Al año siguiente, el 55, quizá arrastrado por sus amigos que eran muchos, abandonó el Colegio, entreteniéndose en recorrer los campos sin más aspiración que cazar de vez en cuando alguna avecilla para comer y descalzo, mojado y a pie, solitario en una casa y en malas compañías vivió un año. Su catedrático de matemáticas no le dejaba de ver siquiera una vez al mes y le aconsejaba, pero estando solo y sin libros, nada le provocaba.

En 1856 volvió al Colegio arrepentido de sus desvaríos juveniles y se aplicó tanto a los estudios que fue premiado en un Certamen Público de gran lucimiento. Desde entonces su conducta se volvió irreprensible, correctísima y terminada la Filosofía prosiguió con las Ciencias Eclesiásticas, imponiéndose con afable severidad entre sus condiscípulos, que alborotadores y bullangueros, desordenaban el plantel.

El 3 de mayo de 1863 fue consagrado sacerdote en la Capilla Arzobispal por Riofrío, el 24 cantó su primera misa en la Capilla del Hospital o templo de San Felipe en Ibarra sin permitirse el lujo del convite y banquete como era usual, hasta renunció al besamanos de ley y pasó a orar a su aposento en dicha Casa.

En 1864 dio el grado de Doctor en Teología Dogmática con extraordinario lucimiento, descollaba entre los demás sacerdotes. De figura grave pero sin afectación, austero y modesto, tenía la palabra fácil y meliflua requerida para convencer a los doctos, llevaba vida metódica, llena de celos, ceñida a una rigurosa distribución de tiempo y era aseado en su persona y vestidos, aparte de que le embelesaba el trato con los pobres y humildes sin condescender en ridículas familiaridades que solo sirven para la demagogia.

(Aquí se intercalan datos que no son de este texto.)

(** * run_dbm_minc: a shallow embedding of [dbm_ica/run_dbm_minc.py]

    The script drives a fixed chain of external MINC tools.  Everything it
    computes itself is path arithmetic ([pathlib]), a handful of filesystem
    checks, and the control flow around [subprocess.run].  The embedding
    keeps these three layers apart:

    - strings and [pathlib.PurePosixPath] values are pure data;
    - the filesystem is a finite map from paths to nodes, the console and
      the process table are a log of events;
    - the script is a program in a state-and-exception monad over that
      world, with the operating system's answers supplied by a record of
      oracles. *)

From stdpp Require Import base strings list gmap.
From Stdlib Require Import ZArith Ascii String.

Local Open Scope Z_scope.
Local Open Scope string_scope.

(** ** Python [str] operations used by the script *)

Module Str.

(** [s.startswith(pre)] *)
Fixpoint startswith (pre s : string) : bool :=
  match pre, s with
  | EmptyString, _ => true
  | String a pre', String b s' => Ascii.eqb a b && startswith pre' s'
  | String _ _, EmptyString => false
  end.

(** [s.endswith(suf)]: [s] is [suf], or the text after its first character
    ends with [suf]. *)
Fixpoint endswith (s suf : string) : bool :=
  String.eqb s suf ||
  match s with
  | EmptyString => false
  | String _ s' => endswith s' suf
  end.

(** [s[n:]] *)
Fixpoint drop (n : nat) (s : string) : string :=
  match n, s with
  | O, _ => s
  | S n', String _ s' => drop n' s'
  | S _, EmptyString => EmptyString
  end.

(** [c in s] for a one-character [c] *)
Fixpoint contains (c : ascii) (s : string) : bool :=
  match s with
  | EmptyString => false
  | String a s' => Ascii.eqb a c || contains c s'
  end.

(** [s.split(c)] for a one-character separator: never empty, and
    [c.join(s.split(c)) == s]. *)
Fixpoint split (c : ascii) (s : string) : list string :=
  match s with
  | EmptyString => [EmptyString]
  | String a s' =>
      if Ascii.eqb a c then EmptyString :: split c s'
      else match split c s' with
           | h :: t => String a h :: t
           | [] => [String a EmptyString]
           end
  end.

(** [s.rfind('.')], returned as the two sides of the last dot:
    [Some (s[:i], s[i+1:])] when [i = s.rfind('.')] is not [-1]. *)
Fixpoint rsplit_dot (s : string) : option (string * string) :=
  match s with
  | EmptyString => None
  | String a s' =>
      match rsplit_dot s' with
      | Some (l, r) => Some (String a l, r)
      | None => if Ascii.eqb a "." then Some (EmptyString, s') else None
      end
  end.

(** [sep.join(l)] *)
Definition join (sep : string) (l : list string) : string := String.concat sep l.

End Str.

(** ** [pathlib.PurePosixPath]

    A path is its root flag and its tail, the list of components after the
    root, as [pathlib] keeps them: no component is empty, is ["."], or
    contains a slash.  (POSIX's special two-slash root is not modelled.) *)

Module Path.

Record t : Type := mk { root : bool; tail : list string }.

#[global] Instance eq_dec : EqDecision t.
Proof. solve_decision. Defined.

#[global] Instance countable : Countable t.
Proof.
  refine (inj_countable' (fun p => (root p, tail p)) (fun x => mk x.1 x.2) _).
  by intros [].
Defined.

(** Components of a path string: split on slashes, drop [""] and ["."]. *)
Definition is_component (x : string) : bool :=
  negb (String.eqb x "") && negb (String.eqb x ".").

Definition parse_tail (s : string) : list string :=
  List.filter is_component (Str.split "/" s).

(** [Path(s)] *)
Definition of_string (s : string) : t :=
  mk (Str.startswith "/" s) (parse_tail s).

(** [str(p)] *)
Definition str (p : t) : string :=
  match root p, tail p with
  | true, l => "/" +:+ Str.join "/" l
  | false, [] => "."
  | false, l => Str.join "/" l
  end.

(** [p / q] for a path [q]: an absolute right operand replaces the left. *)
Definition join (p q : t) : t :=
  if root q then q else mk (root p) (tail p ++ tail q).

(** [p / s] for a string [s] *)
Definition joinpath (p : t) (s : string) : t := join p (of_string s).

(** [p.name]: the last component, [''] when there is none. *)
Definition name (p : t) : string := List.last (tail p) "".

(** [p.parent]: a path without components is its own parent. *)
Definition parent (p : t) : t := mk (root p) (List.removelast (tail p)).

(** [p.suffix]: with [i = name.rfind('.')], [name[i:]] if
    [0 < i < len(name) - 1], else ['']. *)
Definition suffix_of_name (n : string) : string :=
  match Str.rsplit_dot n with
  | Some (l, r) =>
      if String.eqb l "" || String.eqb r "" then "" else "." +:+ r
  | None => ""
  end.

(** [p.stem]: [name[:i]] under the same condition, else the whole name. *)
Definition stem_of_name (n : string) : string :=
  match Str.rsplit_dot n with
  | Some (l, r) =>
      if String.eqb l "" || String.eqb r "" then n else l
  | None => n
  end.

Definition suffix (p : t) : string := suffix_of_name (name p).
Definition stem (p : t) : string := stem_of_name (name p).

(** [p.with_suffix(sfx)]; [None] stands for the [ValueError] raised on an
    invalid suffix or a path without a name. *)
Definition with_suffix (p : t) (sfx : string) : option t :=
  if Str.contains "/" sfx then None
  else if (negb (String.eqb sfx "") && negb (Str.startswith "." sfx))
          || String.eqb sfx "." then None
  else if String.eqb (name p) "" then None
  else Some (mk (root p) (List.removelast (tail p) ++ [stem p +:+ sfx])).

(** [q] is [d] or lies below it. *)
Definition is_under (d q : t) : bool :=
  bool_decide (root d = root q) && bool_decide (tail d `prefix_of` tail q).

End Path.

(** ** Module constants *)

Definition DEFAULT_VERBOSITY : Z := 2.
Definition DEFAULT_BEAST_CONF : string := "default.1mm.conf".
Definition DEFAULT_TEMPLATE : string := "mni_icbm152_t1_tal_nlin_sym_09c".

Definition DNAME_BEAST_LIB : string := "beast-library-1.1".
Definition DNAME_TEMPLATE_MAP : gmap string string :=
  <["mni_icbm152_t1_tal_nlin_sym_09c" := "icbm152_model_09c"]>
  (<["mni_icbm152_t1_tal_nlin_sym_09a" := "icbm152_model_09a"]> ∅).
Definition SUFFIX_TEMPLATE_MASK : string := "_mask".

Definition EXT_NIFTI : string := ".nii".
Definition EXT_GZIP : string := ".gz".
Definition EXT_MINC : string := ".mnc".
Definition EXT_TRANSFORM : string := ".xfm".

Definition SUFFIX_DENOISED : string := "denoised".
Definition SUFFIX_NORM : string := "norm".
Definition SUFFIX_MASK : string := "mask".
Definition SUFFIX_EXTRACTED : string := "extracted".
Definition SUFFIX_NONLINEAR : string := "nl".
Definition SUFFIX_DBM : string := "dbm".
Definition SUFFIX_RESHAPED : string := "reshaped".

Definition PREFIX_RUN : string := "[RUN] ".
Definition PREFIX_ERR : string := "[ERROR] ".

(** ** [add_suffix] *)

(** [sep] is [Some s] for a separator string and [None] for Python's
    [None]; the default argument is [Some "."]. *)
Definition add_suffix (path : Path.t) (suffix : string) (sep : option string)
  : Path.t :=
  let suffix' :=
    match sep with
    | Some s =>
        if Str.startswith s suffix then Str.drop (String.length s) suffix
        else suffix
    | None => suffix
    end in
  let sep' := match sep with Some s => s | None => "" end in
  Path.joinpath (Path.parent path)
    (Path.stem path +:+ sep' +:+ suffix' +:+ Path.suffix path).

(** The default value of [sep]. *)
Definition SEP_DEFAULT : option string := Some ".".

(** The semantic suffixes of the stage chain. *)
Definition semantic_suffixes : list string :=
  [SUFFIX_DENOISED; SUFFIX_NORM; SUFFIX_MASK; SUFFIX_EXTRACTED;
   SUFFIX_NONLINEAR; SUFFIX_DBM; SUFFIX_RESHAPED].

(** ** The world: filesystem, console and processes *)

Inductive node : Type := File | Dir.

#[global] Instance node_eq_dec : EqDecision node.
Proof. solve_decision. Defined.

(** The filesystem maps every existing path to its kind.  Permissions and
    I/O errors are outside the model. *)
Abbreviation FS := (gmap Path.t node).

(** Python exceptions that can be raised along the script. [SystemExit] is
    the only one that does not derive from [Exception].  [OSError args]
    is the exception of a program that cannot be started, whatever its
    class is in Python: [FileNotFoundError] when the program is not on
    the search path, [PermissionError] when it is not executable.
    [FileNotFoundError p] and [NotADirectoryError p] are the exceptions
    of the filesystem operations on [p]. *)
Inductive exn : Type :=
| SystemExit (code : Z)
| KeyError (key : string)
| TypeError
| ValueError
| RuntimeError
| FileExistsError (p : Path.t)
| FileNotFoundError (p : Path.t)
| NotADirectoryError (p : Path.t)
| OSError (args : list string).

Definition is_Exception (e : exn) : bool :=
  match e with SystemExit _ => false | _ => true end.

Definition is_FileExistsError (e : exn) : bool :=
  match e with FileExistsError _ => true | _ => false end.

(** What [subprocess.run] observes: the child's return code (the exit
    status [0..255] of a child that exited, [-N] for a child killed by
    signal [N]), or a failure to start it (an [OSError] from [Popen]). *)
Inductive proc_result : Type :=
| Exited (returncode : Z)
| NotStarted.

(** The [stdout] argument handed to [subprocess.run]. *)
Inductive stream : Type :=
| Inherit
| DEVNULL
| ToFile (p : Path.t).

(** The texts the script prints, one constructor per f-string. *)
Inductive message : Type :=
| CommandLine (args_str : string)
    (** [f'{args_str}'] *)
| Returned (args_str : string) (returncode : Z)
    (** [f'Command {args_str} returned {ex.returncode}'] *)
| ShareDirMissing
    (** ['If --share-dir is not given, both --template-dir and
        --beast-lib-dir must be specified.'] *)
| NiftiNotFound (p : Path.t)
    (** [f'Nifti file not found: {fpath_nifti}'] *)
| InvalidFormat (p : Path.t) (valid : list string)
    (** [f'Invalid file format for {fpath_nifti}. Valid extensions are: ...'] *)
| TemplateNotFound (p : Path.t)
    (** [f'Template file not found: {fpath_template}'] *)
| TemplateMaskNotFound (p : Path.t)
    (** [f'Template mask file not found: {fpath_template_mask}'] *)
| BeastLibNotFound (p : Path.t)
    (** [f'BEaST library directory not found: {dpath_beast_lib}'] *)
| OutputDirExists (p : Path.t)
    (** [f'Non-empty output directory {dpath_out_sub} already exists. ...'] *)
| Traceback (e : exn)
    (** [traceback.format_exc()] for the exception being handled *).

(** Observable events, in the order they happen. *)
Inductive event : Type :=
| Echo (prefix : string) (msg : message) (text_color : string)
       (prefix_only : bool)
    (** [click.echo] of [prefix] and [msg]; [prefix_only] tells whether the
        colour covers the prefix alone *)
| Exec (args : list string) (stdout : stream) (res : proc_result)
    (** [subprocess.run(args, stdout=stdout)] started (or tried to start)
        an external process *)
| Mkdtemp (d : Path.t)
    (** [TemporaryDirectory()] created [d] *)
| Cleanup (d : Path.t)
    (** the context manager removed [d] *).

Record World : Type := mkWorld { w_fs : FS; w_log : list event }.

(** The answers of the operating system.  They may depend on everything
    that happened so far. *)
Record OS : Type := mkOS {
  (** run a program to completion: its result and the filesystem it leaves *)
  os_run : list event -> list string -> stream -> FS -> proc_result * FS;
  (** the name [tempfile.mkdtemp] picks, relative to the filesystem root *)
  os_mkdtemp : list event -> FS -> string;
  (** [os.getcwd()] *)
  os_getcwd : string;
  (** [os.path.expanduser] *)
  os_expanduser : string -> string;
}.

(** ** The monad of the script: state and exceptions *)

Inductive outcome (A : Type) : Type :=
| Return (a : A)
| Raise (e : exn).
Arguments Return {A} a.
Arguments Raise {A} e.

En el confesionario era prudentísimo sin entrar en intimidades con nadie, al punto que no aceptaba confesar más de una vez a la semana a la misma persona. En todo usaba frugalidad y su modestia era verdadera porque adolecía de la ridícula jactancia. Tales prendas le hicieron ostensible en poco tiempo. El 65 fue nombrado Coadjutor del Cura Párroco de Ibarra, socorriendo a los enfermos y moribundos con el viático. I cuando el 2 de noviembre arribó fray José María Yerovi, recién nombrado Visitador Apostólico, se encariñó con Acosta, en quien veía una promesa para la iglesia ecuatoriana y le designó visitador del Convento de las monjas conceptas con derecho de confesor y allí hubiera permanecido por muchos años de no haber sido por el violentísimo terremoto que destruyó la villa de Ibarra la madrugada del 6 de agosto de 1868.

En un solo minuto la ciudad quedó arruinada. De las monjas conceptas nueve pudieron salvar sus vidas muriendo las restantes entre los escombros. Acosta se preocupó de enterrarlas y a las sobrevivientes envió a uno de los conventos capitalinos. Enseguida ayudó a los demás y asistió a las reuniones de vecinos que decidieron trasladar la población al sitio de la Esperanza, a tres kilómetros del asiento original.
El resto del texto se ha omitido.